Oleg Reut 2023

University of Eastern Finland

Victory Day during the Continuing War: When the cemetery becomes political [v]

The title of the paper refers to the book When the Cemetery Becomes Political which raises the question: How can a cemetery – a place for the dead – evolve into a space that cultivates a political dynamic? This question gains increased significance in times of war when new graves emerge daily, the pain of war is often very physical and place-based: the experience of suffering is tied to matter and to place, both as tragedy unfolds and long after. In Russia, this year’s Victory Day (9 May) occurred under quite unique circumstances. Across the country, parades and public gatherings to honour the Soviet contribution to the defeat of Nazi Germany in World War II were cancelled, with the authorities citing security concerns.
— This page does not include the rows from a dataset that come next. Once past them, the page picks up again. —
(** * Salesforce file tools for watsonx Orchestrate: a shallow embedding

    The repository holds three request handlers, each called
    [salesforce_download_file]:
    - [tools/salesforce_simple.py]: resolve an identifier, download the file;
    - [tools/salesforce_replace.py]: the same, then rewrite the slide
      template ([modify_pptx_template]);
    - [tools/salesforce_upload.py]: the same, then upload the rewritten file
      ([upload_file_to_salesforce]).

    Conventions of the embedding.
    - A Python [str] is a Rocq [string]; each character is read as the code
      point of the same number, so the texts covered are those of code points
      below 256.  On that range [str.isspace] and the regular expression
      class [\d] are the tables written out below.
    - [bytes] is [list byte].
    - A Python [dict] is a [gmap] with string keys.
    - The network, the credential store, the clock and the slide-document
      library are collaborators outside the repository: they are the fields of
      an environment record, and every HTTP call made is appended to a trace.
    - A raised Python exception is a value of type [exn]; code that may raise
      runs in the monad [M].  [exn] holds what [except Exception] catches.
      A collaborator that leaves through [SystemExit] or
      [KeyboardInterrupt], which are no [Exception], leaves the handler too;
      such a run has no value here and no statement below is about it. *)

From Stdlib Require Import ZArith NArith Ascii String List Lia Bool DecimalString.
From Stdlib Require Import Init.Byte.
From stdpp Require Import base option gmap strings list fin_maps.

Local Open Scope string_scope.
Local Open Scope list_scope.
Local Open Scope Z_scope.

(** ** Python [str] operations *)

Module Py.

(** [s.startswith(pre)] *)
Fixpoint startswith (s pre : string) {struct pre} : bool :=
  match pre with
  | EmptyString => true
  | String a pre' =>
      match s with
      | EmptyString => false
      | String b s' => Ascii.eqb a b && startswith s' pre'
      end
  end.

(** [sub in s] *)
Fixpoint str_in (sub s : string) : bool :=
  startswith s sub ||
  match s with
  | EmptyString => false
  | String _ s' => str_in sub s'
  end.

(** [s.replace(old, new)] for a non-empty [old]: occurrences are found from
    the left and do not overlap.  [skip] counts the characters of a matched
    occurrence that are still to be dropped. *)
Fixpoint replace_from (old new : string) (skip : nat) (s : string) : string :=
  match s with
  | EmptyString => EmptyString
  | String c s' =>
      match skip with
      | S k => replace_from old new k s'
      | O =>
          if startswith s old
          then new +:+ replace_from old new (Nat.pred (String.length old)) s'
          else String c (replace_from old new O s')
      end
  end.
The national Immortal Regiment spectacle, in which millions of Russians across the country and abroad join President Vladimir Putin and other officials in marching with photographs of their relatives who gave their lives or otherwise contributed to the Soviet war effort in World War II, was called off. Cemeteries transformed into places of political interaction. Applying the Exit, Voice, and Loyalty (EVL) model (Hirschman) to two case studies, the paper analyses the act of laying flowers on a grave and memorial as a means to shape the ways in which people relate to a difficult past. Cemeteries can be considered as an application of Hirschman’s EVL scheme and as scenes where places of commemoration serve as a safety valve for visitors, allowing them to renounce their discontent and their potential to articulate protest. The paper focuses on two city cemeteries in Petrozavodsk, the capital of the Republic of Karelia, a North-Western region of the Russian Federation. One of them features a monument devoted to the victims of Finnish concentration camps, while the other serves as a site for the memorial to the victims of political repression.